[WikiEN-l] Test case: policing content

Delirium delirium at hackish.org
Sat Mar 26 23:42:09 UTC 2005


slimvirgin at gmail.com wrote:

>Tom Haws takes the view that NPOV means articles must reflect popular
>opinion, not scholarly opinion. For several weeks, Tom has been
>arguing that the introduction of the article [[Human]] must reflect
>religious beliefs (that e.g. human beings have souls and were created
>in the image of God), and not simply biological and anthropological
>ones (that we are bipedal primates who engage in extensive tool use
>and live in complex societies).
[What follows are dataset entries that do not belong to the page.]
(** ** Escaping *)

(** The reader's side: the string a JSON text of this form stands for; raw quotes and
    control characters are not allowed in it. *)
Fixpoint json_unescape (s : string) : option string :=
  match s with
  | EmptyString => Some EmptyString
  | String a s1 =>
      if aeq a BACKSLASH then
        match s1 with
        | String b s2 =>
            if aeq b (ch 117) then
              match s2 with
              | String _ (String _ (String h (String l s3))) =>
                  x ← hex_val h; y ← hex_val l; String (ch (16 * x + y)) <$> json_unescape s3
              | _ => None
              end
            else if aeq b (ch 110) then String LF <$> json_unescape s2
            else if aeq b (ch 114) then String CR <$> json_unescape s2
            else if aeq b (ch 116) then String TAB <$> json_unescape s2
            else if aeq b DQ || aeq b BACKSLASH then String b <$> json_unescape s2
            else None
        | EmptyString => None
        end
      else if aeq a DQ || (code a <? 32) then None
      else String a <$> json_unescape s1
  end.

Lemma unescape_char a r : json_unescape (escape_char a +:+ r) = String a <$> json_unescape r.
Proof. destruct a as [[] [] [] [] [] [] [] []]; reflexivity. Qed.

Lemma escape_char_length a : (1 <= String.length (escape_char a) <= 6)%nat.
Proof. destruct a as [[] [] [] [] [] [] [] []]; vm_compute; lia. Qed.

Lemma escape_from_sound cap pos s e :
  escape_from cap pos s = Some e ->
  json_unescape e = Some s /\ (e = EmptyString \/ pos + String.length e + 2 < cap)%nat.
Proof.
  revert pos e. induction s as [|a s IH]; intros pos e; cbn [escape_from].
  { intros [= <-]. auto. }
  destruct (Nat.leb_spec (cap - 8) pos) as [Hp|Hp]; [done|].
  pose proof (escape_char_length a) as Ha.
  destruct (escape_from cap _ s) as [rest|] eqn:E; [|done]. cbn. intros [= <-].
  destruct (IH _ _ E) as [H1 H2]. split; [by rewrite unescape_char, H1|]. right.
  assert (String.length (escape_char a +:+ rest) =
    (String.length (escape_char a) + String.length rest)%nat) as ->
    by (generalize (escape_char a); intros x; induction x as [|b x IHx]; [done|];
        change (S (String.length (x +:+ rest)) = S (String.length x + String.length rest))%nat;
        by rewrite IHx).
  destruct H2 as [-> | H2]; cbn; lia.
Qed.

(** What [json_escape] writes is a JSON string body that reads back as exactly its input,
    and it fits the buffer with room for the terminator. *)
Theorem json_escape_sound cap pos s e :
  json_escape cap pos s = Some e ->
  json_unescape e = Some s /\ (e = EmptyString \/ pos + String.length e + 2 < cap)%nat.
Proof. unfold json_escape. destruct (_ <? _)%nat; [done|]. apply escape_from_sound. Qed.

(** ** Bounds that do not fit the wire *)

(** The registry lets the FEC windows reach 256, but the block's sizes travel as bytes:
    with windows that pass every check, a large frame is sized to 256 packets and the request
    on the wire says zero. *)
Theorem fec_block_wraps :
  let r := @apply_query abi_lp64 config_defaults "fec.max_k=256&fec.max_n=256" in
  let p := fec_compute (F32.of_Z 1000000) (F32.of_Z 1) (sr_cfg r) 0 in
  sr_applied r = ["fec.max_k"; "fec.max_n"] /\ sr_errors r = [] /\
  cfg_validate_warnings (sr_cfg r) = 0 /\ fp_k p = 255 /\ fp_n p = 256 /\
  w_trace (@wfb_send_set_fec peer_ok "127.0.0.1" 8000 (fp_k p) (fp_n p) world_init).2 =
    [EvCtl "127.0.0.1" 8000 1 (CtlSetFec 255 0 WFB_FEC_TIMEOUT_KEEP)].
Proof. vm_compute. auto 10. Qed.

(** ** Witnesses *)

Example set_sample :
  let r := @apply_query abi_armv7 config_defaults
    "mcs.mcs_max=7&fec.ewma_alpha=0.25&fec.mtu=99999&nope=1&mcs.enabled=off&fec.min_k" in
  mcs_max (cfg_mcs (sr_cfg r)) = 7 /\ mcs_enabled (cfg_mcs (sr_cfg r)) = false /\
  fec_ewma_alpha (cfg_fec (sr_cfg r)) = F32.lit 1 4 /\
  sr_errors r = [("fec.mtu", OutOfRange); ("nope", Unknown); ("fec.min_k", NoValue)].
Proof. vm_compute. auto. Qed.

Example strtod_samples :
  map (fun s => fst <$> strtod s) ["0.1"; "-1.5e2"; "0x1.8p1"; "1e400"; ".5x"; "e5"] =
  [Some (F64.lit 1 10); Some (F64.of_Z (-150)); Some (F64.of_Z 3); Some (S754_infinity false);
   Some (F64.lit 1 2); None].
Proof. vm_compute. reflexivity. Qed.

Lemma apply_query_terminates_witness :
  @apply_items abi_lp64 100 (Build_SetResult config_defaults [] []) "mcs.mcs_max=7" =
  @apply_query abi_lp64 config_defaults "mcs.mcs_max=7".
Proof. apply apply_query_terminates. vm_compute. lia. Defined.

Lemma json_escape_sound_witness :
  json_escape 64 10 (String DQ (String LF (str1 (ch 1)))) =
    Some (String BACKSLASH (String DQ (String BACKSLASH "n\u0001"))) /\
  json_unescape (String BACKSLASH (String DQ (String BACKSLASH "n\u0001"))) =
    Some (String DQ (String LF (str1 (ch 1)))).
Proof. split; [vm_compute; reflexivity|]. apply (json_escape_sound 64 10). vm_compute. reflexivity. Defined.
(** The rows of the scan are the samples of the window. *)
Lemma filtered_rows theta xs s r : filtered theta xs s ->
  In r (sync_rows s) <-> exists x, In x (last_n 8 xs) /\ r = (ex_rtt x, ex_offset theta x).
Proof.
  intros [Hr Ho Hc _ Hs]. unfold sync_rows, last_n. rewrite Hc.
  rewrite <- !list_elem_of_In. split.
  - intros (j & Hj)%list_elem_of_lookup. apply lookup_take_Some in Hj as [Hj Hlt].
    assert (j < 8 /\ j < length xs)%nat as [H8 Hn] by lia. clear Hlt.
    pose proof (Nat.div_mod_eq (length xs - 1 - j) 8) as Hd.
    pose proof (Nat.mod_upper_bound (length xs - 1 - j) 8 ltac:(lia)) as Hm.
    set (d := ((length xs - 1 - j) mod 8)%nat) in *. set (q := ((length xs - 1 - j) / 8)%nat) in *.
    destruct (lookup_lt_is_Some_2 xs (j + q * 8)) as [x Hx]; [lia|].
    destruct (Hs (j + q * 8)%nat x) as [H1 H2]; [lia|done|].
    rewrite Nat.Div0.mod_add, Nat.mod_small in H1, H2 by lia.
    exists x. split.
    + apply list_elem_of_In, list_elem_of_lookup. exists (j + q * 8 - (length xs - 8))%nat. rewrite lookup_drop.
      rewrite <- Hx. f_equal. lia.
    + destruct r as [a b]. apply lookup_zip_Some in Hj as [Hj1 Hj2]. congruence.
  - intros (x & Hin & ->). apply list_elem_of_In, list_elem_of_lookup in Hin as [i Hi]. rewrite lookup_drop in Hi.
    set (k := (length xs - 8 + i)%nat) in *. pose proof (lookup_lt_Some _ _ _ Hi) as Hk.
    destruct (Hs k x) as [H1 H2]; [lia|done|]. apply list_elem_of_lookup. exists (k mod 8)%nat.
    apply lookup_take_Some. split; [by apply lookup_zip_Some|].
    pose proof (Nat.mod_upper_bound k 8 ltac:(lia)). pose proof (Nat.Div0.mod_le k 8). lia.
Qed.

Lemma filtered_zero theta : filtered theta [] sync_zero.
Proof. by split. Qed.

Lemma exchange_values theta x : ex_ok theta x ->
  let t1 := ex_t1 x in let t2 := t1 + theta + ex_up x in let t3 := t2 + ex_hold x in
  let t4 := t1 + ex_up x + ex_hold x + ex_down x in
  i64 (i64 (u64 (t4 - t1)) - i64 (u64 (t3 - t2))) = ex_rtt x /\
  Z.quot (i64 (i64 (u64 (t2 - t1)) + i64 (u64 (t3 - t4)))) 2 = ex_offset theta x.
Proof.
  intros (H1 & H2 & H3 & H4 & H5 & H6 & H7) t1 t2 t3 t4. unfold ex_rtt, ex_offset. subst t1 t2 t3 t4.
  rewrite !(i64_u64 (_ - _)) by lia. rewrite !i64_small by lia. split; [lia|]. f_equal. lia.
Qed.

Lemma filtered_record theta xs s x : filtered theta xs s -> ex_ok theta x ->
  filtered theta (xs ++ [x]) (sync_exchange theta s x) /\
  ss_valid (sync_exchange theta s x) = true /\
  exists r, In (r, ss_best_offset_us (sync_exchange theta s x)) (sync_rows (sync_exchange theta s x)) /\
    forall row, In row (sync_rows (sync_exchange theta s x)) -> r <= row.1.
Proof.
  intros [Hr Ho Hc Hn Hs] Hx. destruct (exchange_values _ _ Hx) as [Er Eo].
  unfold sync_exchange, sync_record. rewrite Er, Eo, Hn, slot_index. clear Er Eo.
  set (i := (length xs mod 8)%nat). pose proof (Nat.mod_upper_bound (length xs) 8 ltac:(lia)) as Hi. fold i in Hi.
  set (s1 := s <| ss_rtt_us := _ |> <| ss_offset_us := _ |> <| ss_next := _ |> <| ss_count := _ |>).
  assert (filtered theta (xs ++ [x]) s1) as Hf.
  { subst s1. split; cbn -[Z.add u32 Nat.modulo]; rewrite ?length_app, ?length_insert; try done; cbn [length].
    - rewrite Hc. change SYNC_FILTER_SIZE with 8. clear. destruct (Z.ltb_spec (Z.min (Z.of_nat (length xs)) 8) 8); lia.
    - unfold u32, wrap. rewrite Nat2Z.inj_add. by rewrite Zplus_mod_idemp_l.
    - intros k y Hk Hy. destruct (decide (k = length xs)) as [->|Hne].
      + rewrite lookup_app_r, Nat.sub_diag in Hy by lia. injection Hy as <-.
        rewrite !list_lookup_insert_eq by lia. done.
      + assert (k < length xs)%nat as Hlt.
        { apply lookup_lt_Some in Hy. rewrite length_app in Hy. cbn in Hy. lia. }
        rewrite lookup_app_l in Hy by done. rewrite !list_lookup_insert_ne.
        * by apply Hs; [lia|].
        * subst i. intros E. pose proof (Nat.div_mod_eq (length xs) 8). pose proof (Nat.div_mod_eq k 8). lia.
        * subst i. intros E. pose proof (Nat.div_mod_eq (length xs) 8). pose proof (Nat.div_mod_eq k 8). lia. }
  assert (sync_rows s1 = (nth 0 (ss_rtt_us s1) 0, nth 0 (ss_offset_us s1) 0) :: drop 1 (sync_rows s1)) as Hrows.
  { destruct Hf as [Hr1 Ho1 Hc1 _ _]. unfold sync_rows. rewrite Hc1, length_app. cbn [length].
    destruct (ss_rtt_us s1) as [|a la]; [done|]. destruct (ss_offset_us s1) as [|b lb]; [done|].
    replace (Z.to_nat _) with (S (Nat.min (length xs) 7)) by lia. reflexivity. }
  destruct (best_sample_spec (drop 1 (sync_rows s1)) (nth 0 (ss_rtt_us s1) 0) (nth 0 (ss_offset_us s1) 0))
    as [Hin Hle].
  rewrite <- Hrows in Hin, Hle. destruct (best_sample _ _ _) as [r best]. cbn [fst] in Hle.
  split_and!; [|done|by exists r]. by destruct Hf.
Qed.

Lemma foldl_snoc {A B} (f : A -> B -> A) a l x : foldl f a (l ++ [x]) = f (foldl f a l) x.
Proof. by rewrite foldl_app. Qed.

(** (C34) The clock offset the probe works with is right: if the encoder's clock is ahead by a
    constant, then after any number of exchanges with any delays the offset chosen errs by no more
    than half the round trip, plus half a microsecond, of the fastest of the last eight exchanges,
    whatever the wrap-around of the ring and of the 64-bit differences. *)
Theorem clock_offset_accurate theta xs :
  Forall (ex_ok theta) xs -> xs <> [] ->
  let s := foldl (sync_exchange theta) sync_zero xs in
  ss_valid s = true /\
  exists x, In x (last_n 8 xs) /\ (forall y, In y (last_n 8 xs) -> ex_rtt x <= ex_rtt y) /\
    2 * Z.abs (ss_best_offset_us s - theta) <= ex_rtt x + 1.
Proof.
  intros Hxs Hne. destruct (exists_last Hne) as (ys & x & ->). rewrite foldl_snoc.
  apply Forall_app in Hxs as [Hys Hx]. apply Forall_cons_1 in Hx as [Hx _].
  assert (filtered theta ys (foldl (sync_exchange theta) sync_zero ys)) as Hf.
  { clear Hne Hx x. induction ys as [|y ys IH] using rev_ind; [apply filtered_zero|].
    apply Forall_app in Hys as [Hys Hy]. apply Forall_cons_1 in Hy as [Hy _]. rewrite foldl_snoc.
    exact (proj1 (filtered_record _ _ _ _ (IH Hys) Hy)). }
  destruct (filtered_record _ _ _ _ Hf Hx) as (Hf' & Hv & r & Hin & Hle). split; [done|].
  apply (filtered_rows _ _ _ _ Hf') in Hin as (z & Hz & [= -> Hb]).
  exists z. split; [done|]. split.
  - intros y Hy. apply (Hle (ex_rtt y, ex_offset theta y)), (filtered_rows _ _ _ _ Hf'). by exists y.
  - rewrite Hb. apply offset_error. rewrite Forall_forall in Hys. unfold last_n in Hz.
    assert (In z (ys ++ [x])) as Hin by (rewrite <- (take_drop (length (ys ++ [x]) - 8) (ys ++ [x])); apply in_or_app; by right).
    apply in_app_or in Hin as [Hin|[<-|[]]]; [|done]. by apply Hys, list_elem_of_In.
Qed.
(* ===== verification/Daemon.v ===== *)
(** * The vehicle daemon

    The state of [main] of [vehicle/link_controller.c] and the timed steps of its loop:
    the deferred MCS drop, the probe producer, the sidecar keepalive, the MCS watchdog and
    the radio poll.  The steps that read datagrams are in [Inputs]. *)

From S2P Require Import Prelude CFloat Config CString Io Net Fec Bitrate Scorer Selector Commit.
From S2P Require Import Wcmd.
From S2P Require Import Recovery Csa.

(** ** State *)

(** [mcs_sf_*]: a SET_RADIO that keeps failing. *)
Record SendFail := Build_SendFail { sf_state : bool; sf_first_us : Z; sf_target_mcs : Z }.
#[export] Instance eta_SendFail : Eta SendFail := fun s =>
  Build_SendFail (sf_state s) (sf_first_us s) (sf_target_mcs s).

(** [last_transport_*] and the back-pressure watchdog. *)
Record Transport := Build_Transport {
  tr_present : bool; tr_fill_pct : Z; tr_in_pressure : bool; tr_drops : Z;
  tr_pressure_drops : Z; tr_pressure_drops_delta : Z; tr_packets_sent : Z; tr_us : Z;
  tr_fec_skipped : Z; tr_skip_since_us : Z; tr_recover_us : Z
}.
#[export] Instance eta_Transport : Eta Transport := fun t => Build_Transport
  (tr_present t) (tr_fill_pct t) (tr_in_pressure t) (tr_drops t) (tr_pressure_drops t)
  (tr_pressure_drops_delta t) (tr_packets_sent t) (tr_us t) (tr_fec_skipped t)
  (tr_skip_since_us t) (tr_recover_us t).

(** The probe producer. *)
Record ProbeTx := Build_ProbeTx {
  pt_feed_open : bool; pt_feed_seq : Z; pt_next_feed_us : Z; pt_tuned_mcs : Z;
  pt_sent_body : RadioBody;
  pt_sent_valid : bool; pt_retry_us : Z; pt_retune_fails : Z; pt_sf_state : bool;
  pt_gate_mcs : Z
}.
#[export] Instance eta_ProbeTx : Eta ProbeTx := fun p => Build_ProbeTx
  (pt_feed_open p) (pt_feed_seq p) (pt_next_feed_us p) (pt_tuned_mcs p) (pt_sent_body p) (pt_sent_valid p)
  (pt_retry_us p) (pt_retune_fails p) (pt_sf_state p) (pt_gate_mcs p).

(** The uplink's diagnostics. *)
Record Uplink := Build_Uplink {
  up_present : bool; up_rx_us : Z; up_scorer : Scorer; up_score : Score;
  up_pkt : Z; up_lost : Z; up_pkt_total : Z; up_lost_total : Z
}.
#[export] Instance eta_Uplink : Eta Uplink := fun u => Build_Uplink
  (up_present u) (up_rx_us u) (up_scorer u) (up_score u) (up_pkt u) (up_lost u)
  (up_pkt_total u) (up_lost_total u).

Record Timers := Build_Timers {
  tm_subscribe_us : Z; tm_radio_us : Z; tm_heartbeat_us : Z; tm_watchdog_us : Z
}.
#[export] Instance eta_Timers : Eta Timers := fun t => Build_Timers
  (tm_subscribe_us t) (tm_radio_us t) (tm_heartbeat_us t) (tm_watchdog_us t).

(** The local variables of [main]: configuration, FEC side, radio, MCS side, command
    channels, telemetry. [d_score] holds the [last_*] values of the last score. *)
Record Daemon := Build_Daemon {
  d_cfg : Config;
  d_ctrl : Controller; d_ring : HeadroomRing; d_fps : FpsEst; d_lw : LastWritten;
  d_stats_seq : Z; d_stats_us : Z; d_stats_stale : bool;
  d_radio : RadioState; d_body : RadioBody; d_body_valid : bool; d_pending : PendingMcsDown;
  d_sel : Selector; d_scorer : Scorer; d_probe : ProbeState; d_emit_mcs : Z; d_sf : SendFail;
  d_score : Score; d_rx_ant_us : Z;
  d_tr : Transport; d_pt : ProbeTx; d_up : Uplink;
  d_wcmd : WcmdState; d_sync : LogSync; d_local_seq : Z; d_rv : RecoveryState;
  d_csa_cfg : CsaCfg; d_csa : CsaState;
  d_tm : Timers
}.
While no editor on that page disputes
>that religious views be discussed in the article, a number of us do
>argue that these views have no place in the introduction.
>  
>
I don't see why it wouldn't be appropriate to mention these in the 
introduction.  To a vast majority of the world's population, including a 
number of its philosophers who have specifically considered the 
question, the main distinguishing feature of humans is not "bipedal 
primates who engage in extensive tool use and live in complex 
societies", any more than "have two ears" or "have fingernails" are 
their main distinguishing features.

If we were discussing an article specifically on the biological species 
[[Homo sapiens]], I could see that viewpoint, but the article on 
[[human]] must encompass, both in the body and the introduction, much 
more than merely the biological definition of the species.